• [Work required]: What you should copy is the line containing "Section GitMore." and all lines after it in the entries below, exactly and without anything added.

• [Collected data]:
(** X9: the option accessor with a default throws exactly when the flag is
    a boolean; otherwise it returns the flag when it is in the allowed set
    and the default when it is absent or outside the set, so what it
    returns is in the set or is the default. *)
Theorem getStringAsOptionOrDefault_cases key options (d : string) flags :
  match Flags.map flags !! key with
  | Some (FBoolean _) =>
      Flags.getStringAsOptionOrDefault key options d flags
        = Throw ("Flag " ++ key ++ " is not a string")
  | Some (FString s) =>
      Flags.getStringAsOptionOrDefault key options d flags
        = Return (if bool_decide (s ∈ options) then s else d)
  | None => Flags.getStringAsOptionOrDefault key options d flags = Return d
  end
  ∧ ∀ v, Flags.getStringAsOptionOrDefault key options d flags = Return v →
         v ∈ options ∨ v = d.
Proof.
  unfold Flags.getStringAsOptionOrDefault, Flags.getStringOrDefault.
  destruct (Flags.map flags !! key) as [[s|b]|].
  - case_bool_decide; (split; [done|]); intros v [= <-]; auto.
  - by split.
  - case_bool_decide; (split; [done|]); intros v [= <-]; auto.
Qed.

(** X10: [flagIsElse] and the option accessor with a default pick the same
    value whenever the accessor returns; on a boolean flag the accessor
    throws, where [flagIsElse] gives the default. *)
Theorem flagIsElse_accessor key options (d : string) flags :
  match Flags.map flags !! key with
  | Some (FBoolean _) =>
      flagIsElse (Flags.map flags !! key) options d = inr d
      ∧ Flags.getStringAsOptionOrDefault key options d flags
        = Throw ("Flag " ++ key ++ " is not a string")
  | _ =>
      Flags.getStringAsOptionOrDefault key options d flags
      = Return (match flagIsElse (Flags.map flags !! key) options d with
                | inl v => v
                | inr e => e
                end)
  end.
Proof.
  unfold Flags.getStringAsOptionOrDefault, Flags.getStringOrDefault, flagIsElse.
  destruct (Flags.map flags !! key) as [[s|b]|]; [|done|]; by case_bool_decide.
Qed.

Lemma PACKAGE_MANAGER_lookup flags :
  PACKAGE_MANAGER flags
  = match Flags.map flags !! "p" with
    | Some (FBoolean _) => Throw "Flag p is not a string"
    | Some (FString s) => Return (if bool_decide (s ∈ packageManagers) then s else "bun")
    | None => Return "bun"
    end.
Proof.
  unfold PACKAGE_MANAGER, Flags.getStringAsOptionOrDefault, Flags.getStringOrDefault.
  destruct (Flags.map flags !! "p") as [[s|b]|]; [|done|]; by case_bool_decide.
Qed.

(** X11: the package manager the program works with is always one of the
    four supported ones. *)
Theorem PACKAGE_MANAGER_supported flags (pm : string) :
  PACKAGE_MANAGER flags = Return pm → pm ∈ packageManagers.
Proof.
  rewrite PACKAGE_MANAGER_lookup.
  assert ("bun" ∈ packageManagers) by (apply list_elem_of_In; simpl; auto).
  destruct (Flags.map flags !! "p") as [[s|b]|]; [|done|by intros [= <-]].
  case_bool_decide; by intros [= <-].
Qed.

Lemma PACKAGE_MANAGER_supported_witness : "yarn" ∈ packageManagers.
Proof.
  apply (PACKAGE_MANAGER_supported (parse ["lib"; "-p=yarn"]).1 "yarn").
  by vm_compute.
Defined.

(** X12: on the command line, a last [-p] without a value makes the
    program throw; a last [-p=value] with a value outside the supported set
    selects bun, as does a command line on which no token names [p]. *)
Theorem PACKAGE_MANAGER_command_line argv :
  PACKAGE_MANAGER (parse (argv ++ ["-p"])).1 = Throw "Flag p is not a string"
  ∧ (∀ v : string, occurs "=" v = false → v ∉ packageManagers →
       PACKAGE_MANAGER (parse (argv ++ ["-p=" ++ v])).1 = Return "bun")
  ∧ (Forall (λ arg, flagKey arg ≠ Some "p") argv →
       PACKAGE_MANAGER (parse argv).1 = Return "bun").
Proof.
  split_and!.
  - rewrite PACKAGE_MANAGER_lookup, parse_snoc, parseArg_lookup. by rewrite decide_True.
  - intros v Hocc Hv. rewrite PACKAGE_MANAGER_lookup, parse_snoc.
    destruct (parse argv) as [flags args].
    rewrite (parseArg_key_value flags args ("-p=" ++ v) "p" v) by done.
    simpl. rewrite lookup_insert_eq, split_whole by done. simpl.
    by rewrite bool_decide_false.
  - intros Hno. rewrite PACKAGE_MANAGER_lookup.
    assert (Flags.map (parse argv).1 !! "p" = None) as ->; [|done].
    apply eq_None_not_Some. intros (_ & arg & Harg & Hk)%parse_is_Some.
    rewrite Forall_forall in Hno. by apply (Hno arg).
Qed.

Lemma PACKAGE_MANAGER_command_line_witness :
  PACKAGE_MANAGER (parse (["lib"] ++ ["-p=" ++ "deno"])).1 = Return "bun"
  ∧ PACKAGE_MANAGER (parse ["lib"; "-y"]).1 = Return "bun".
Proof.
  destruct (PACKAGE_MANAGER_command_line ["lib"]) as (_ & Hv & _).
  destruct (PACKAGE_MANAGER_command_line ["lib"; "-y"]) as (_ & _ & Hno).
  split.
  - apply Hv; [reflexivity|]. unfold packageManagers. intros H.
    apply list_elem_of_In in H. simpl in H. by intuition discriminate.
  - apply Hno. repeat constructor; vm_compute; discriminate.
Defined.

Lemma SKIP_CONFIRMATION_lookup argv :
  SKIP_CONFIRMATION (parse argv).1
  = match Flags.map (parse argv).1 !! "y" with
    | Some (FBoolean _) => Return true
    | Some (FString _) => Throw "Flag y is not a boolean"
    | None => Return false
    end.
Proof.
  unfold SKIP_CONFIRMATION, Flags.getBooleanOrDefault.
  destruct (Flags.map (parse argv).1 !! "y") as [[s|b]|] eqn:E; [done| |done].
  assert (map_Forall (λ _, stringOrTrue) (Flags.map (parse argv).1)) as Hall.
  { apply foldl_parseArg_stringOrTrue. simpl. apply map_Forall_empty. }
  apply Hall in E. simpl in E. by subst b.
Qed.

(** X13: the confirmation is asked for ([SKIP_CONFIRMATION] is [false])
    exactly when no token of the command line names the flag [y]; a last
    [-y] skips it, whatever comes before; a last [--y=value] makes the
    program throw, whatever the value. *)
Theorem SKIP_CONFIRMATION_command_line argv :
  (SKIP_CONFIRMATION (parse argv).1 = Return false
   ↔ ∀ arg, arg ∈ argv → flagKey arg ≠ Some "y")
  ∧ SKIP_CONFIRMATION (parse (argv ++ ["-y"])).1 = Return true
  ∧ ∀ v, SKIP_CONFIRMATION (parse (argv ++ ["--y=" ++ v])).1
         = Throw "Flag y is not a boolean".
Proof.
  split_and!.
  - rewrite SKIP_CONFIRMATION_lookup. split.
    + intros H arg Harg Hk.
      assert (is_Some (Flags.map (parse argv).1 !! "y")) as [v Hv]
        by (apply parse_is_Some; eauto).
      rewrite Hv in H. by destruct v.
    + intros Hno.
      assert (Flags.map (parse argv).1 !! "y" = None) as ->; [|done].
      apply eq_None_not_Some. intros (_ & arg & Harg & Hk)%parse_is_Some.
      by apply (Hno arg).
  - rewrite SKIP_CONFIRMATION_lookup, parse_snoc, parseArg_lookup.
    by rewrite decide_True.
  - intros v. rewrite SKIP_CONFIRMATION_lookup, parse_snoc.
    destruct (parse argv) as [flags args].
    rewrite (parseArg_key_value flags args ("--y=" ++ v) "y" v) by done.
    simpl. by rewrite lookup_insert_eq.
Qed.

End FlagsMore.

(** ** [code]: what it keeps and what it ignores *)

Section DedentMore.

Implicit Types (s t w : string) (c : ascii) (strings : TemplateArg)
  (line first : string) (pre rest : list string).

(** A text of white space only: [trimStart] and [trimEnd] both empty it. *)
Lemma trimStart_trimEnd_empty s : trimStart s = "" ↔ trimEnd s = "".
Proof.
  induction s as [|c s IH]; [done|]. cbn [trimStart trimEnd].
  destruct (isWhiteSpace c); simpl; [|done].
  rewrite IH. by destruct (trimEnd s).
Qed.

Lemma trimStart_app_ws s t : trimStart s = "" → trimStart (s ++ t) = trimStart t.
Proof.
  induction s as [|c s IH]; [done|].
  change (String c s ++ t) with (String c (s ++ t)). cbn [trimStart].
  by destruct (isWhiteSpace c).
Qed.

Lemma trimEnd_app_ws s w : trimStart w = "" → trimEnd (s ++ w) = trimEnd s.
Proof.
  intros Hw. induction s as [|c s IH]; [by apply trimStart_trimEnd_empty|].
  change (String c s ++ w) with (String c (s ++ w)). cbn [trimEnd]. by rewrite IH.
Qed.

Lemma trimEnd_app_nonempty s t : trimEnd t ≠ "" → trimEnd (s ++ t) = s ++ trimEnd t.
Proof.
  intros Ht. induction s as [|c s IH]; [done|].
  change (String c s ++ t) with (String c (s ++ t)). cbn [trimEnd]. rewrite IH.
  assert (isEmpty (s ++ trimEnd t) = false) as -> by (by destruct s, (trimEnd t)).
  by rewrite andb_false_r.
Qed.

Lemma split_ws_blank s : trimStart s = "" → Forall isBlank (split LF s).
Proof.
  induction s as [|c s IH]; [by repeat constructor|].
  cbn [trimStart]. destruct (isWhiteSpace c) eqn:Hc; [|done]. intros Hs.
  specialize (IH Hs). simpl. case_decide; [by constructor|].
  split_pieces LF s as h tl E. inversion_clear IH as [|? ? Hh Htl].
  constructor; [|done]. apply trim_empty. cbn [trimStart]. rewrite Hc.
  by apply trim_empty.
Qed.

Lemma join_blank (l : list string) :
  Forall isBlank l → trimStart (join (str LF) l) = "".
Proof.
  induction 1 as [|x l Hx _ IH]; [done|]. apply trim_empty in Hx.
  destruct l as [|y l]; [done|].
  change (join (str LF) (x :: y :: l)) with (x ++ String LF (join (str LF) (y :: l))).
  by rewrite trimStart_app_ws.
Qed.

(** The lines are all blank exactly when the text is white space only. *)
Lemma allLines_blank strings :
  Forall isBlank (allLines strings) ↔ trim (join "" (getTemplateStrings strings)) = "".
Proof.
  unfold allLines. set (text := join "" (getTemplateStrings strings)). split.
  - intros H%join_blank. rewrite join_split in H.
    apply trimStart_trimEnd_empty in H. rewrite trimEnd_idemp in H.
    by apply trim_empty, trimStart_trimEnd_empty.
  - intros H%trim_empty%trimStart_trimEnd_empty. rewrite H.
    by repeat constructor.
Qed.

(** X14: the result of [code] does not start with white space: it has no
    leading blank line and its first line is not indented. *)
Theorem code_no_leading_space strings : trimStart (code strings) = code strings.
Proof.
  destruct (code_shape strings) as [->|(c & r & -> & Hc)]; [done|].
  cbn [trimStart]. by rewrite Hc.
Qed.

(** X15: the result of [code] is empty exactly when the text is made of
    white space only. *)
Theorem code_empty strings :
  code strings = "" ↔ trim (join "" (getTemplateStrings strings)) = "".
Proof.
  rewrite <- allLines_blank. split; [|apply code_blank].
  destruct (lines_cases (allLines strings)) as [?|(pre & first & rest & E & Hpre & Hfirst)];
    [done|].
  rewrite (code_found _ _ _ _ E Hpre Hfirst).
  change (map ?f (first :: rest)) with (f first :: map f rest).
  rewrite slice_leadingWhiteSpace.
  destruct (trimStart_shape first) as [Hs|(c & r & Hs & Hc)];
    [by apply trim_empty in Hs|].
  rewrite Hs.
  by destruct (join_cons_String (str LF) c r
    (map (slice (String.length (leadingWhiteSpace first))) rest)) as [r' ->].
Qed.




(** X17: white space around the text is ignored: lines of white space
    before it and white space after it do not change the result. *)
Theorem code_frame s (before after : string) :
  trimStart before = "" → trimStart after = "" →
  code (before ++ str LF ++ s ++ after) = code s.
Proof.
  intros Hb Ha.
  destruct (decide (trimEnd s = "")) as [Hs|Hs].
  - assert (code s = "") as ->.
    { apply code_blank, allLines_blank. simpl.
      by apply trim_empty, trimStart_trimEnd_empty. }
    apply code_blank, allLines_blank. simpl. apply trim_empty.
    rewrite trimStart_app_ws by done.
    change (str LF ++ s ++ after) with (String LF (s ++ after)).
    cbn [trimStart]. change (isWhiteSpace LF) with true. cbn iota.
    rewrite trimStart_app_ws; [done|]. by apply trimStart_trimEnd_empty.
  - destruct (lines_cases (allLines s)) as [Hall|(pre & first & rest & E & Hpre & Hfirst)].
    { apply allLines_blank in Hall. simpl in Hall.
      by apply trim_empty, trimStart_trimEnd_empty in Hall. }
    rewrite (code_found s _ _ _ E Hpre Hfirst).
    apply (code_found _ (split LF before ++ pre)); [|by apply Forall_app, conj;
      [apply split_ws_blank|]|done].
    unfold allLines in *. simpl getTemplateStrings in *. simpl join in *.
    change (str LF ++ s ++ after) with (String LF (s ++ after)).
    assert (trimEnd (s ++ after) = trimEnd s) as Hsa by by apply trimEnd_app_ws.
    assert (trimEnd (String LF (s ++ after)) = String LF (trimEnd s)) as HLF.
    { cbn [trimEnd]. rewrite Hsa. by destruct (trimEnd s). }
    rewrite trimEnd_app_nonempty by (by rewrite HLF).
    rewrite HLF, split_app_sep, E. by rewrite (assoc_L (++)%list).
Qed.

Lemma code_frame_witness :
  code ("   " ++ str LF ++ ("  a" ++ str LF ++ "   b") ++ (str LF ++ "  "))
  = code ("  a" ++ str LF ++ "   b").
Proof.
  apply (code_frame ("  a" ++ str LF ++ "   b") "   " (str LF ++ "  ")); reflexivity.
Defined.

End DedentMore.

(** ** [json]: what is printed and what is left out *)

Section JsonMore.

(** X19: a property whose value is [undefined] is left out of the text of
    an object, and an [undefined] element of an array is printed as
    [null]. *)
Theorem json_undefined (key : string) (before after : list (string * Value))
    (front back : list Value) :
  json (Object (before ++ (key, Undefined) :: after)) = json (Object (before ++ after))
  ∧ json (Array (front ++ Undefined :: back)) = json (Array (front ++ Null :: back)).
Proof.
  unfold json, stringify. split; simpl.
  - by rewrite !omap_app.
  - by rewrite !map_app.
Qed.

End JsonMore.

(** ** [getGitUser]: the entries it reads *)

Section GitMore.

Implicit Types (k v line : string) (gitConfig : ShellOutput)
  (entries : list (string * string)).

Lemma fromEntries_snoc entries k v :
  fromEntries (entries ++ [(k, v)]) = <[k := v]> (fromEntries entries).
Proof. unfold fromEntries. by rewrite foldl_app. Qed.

• [Answer to the problem]:
Section GitMore.

Implicit Types (k v line : string) (gitConfig : ShellOutput)
  (entries : list (string * string)).

Lemma fromEntries_snoc entries k v :
  fromEntries (entries ++ [(k, v)]) = <[k := v]> (fromEntries entries).
Proof. unfold fromEntries. by rewrite foldl_app. Qed.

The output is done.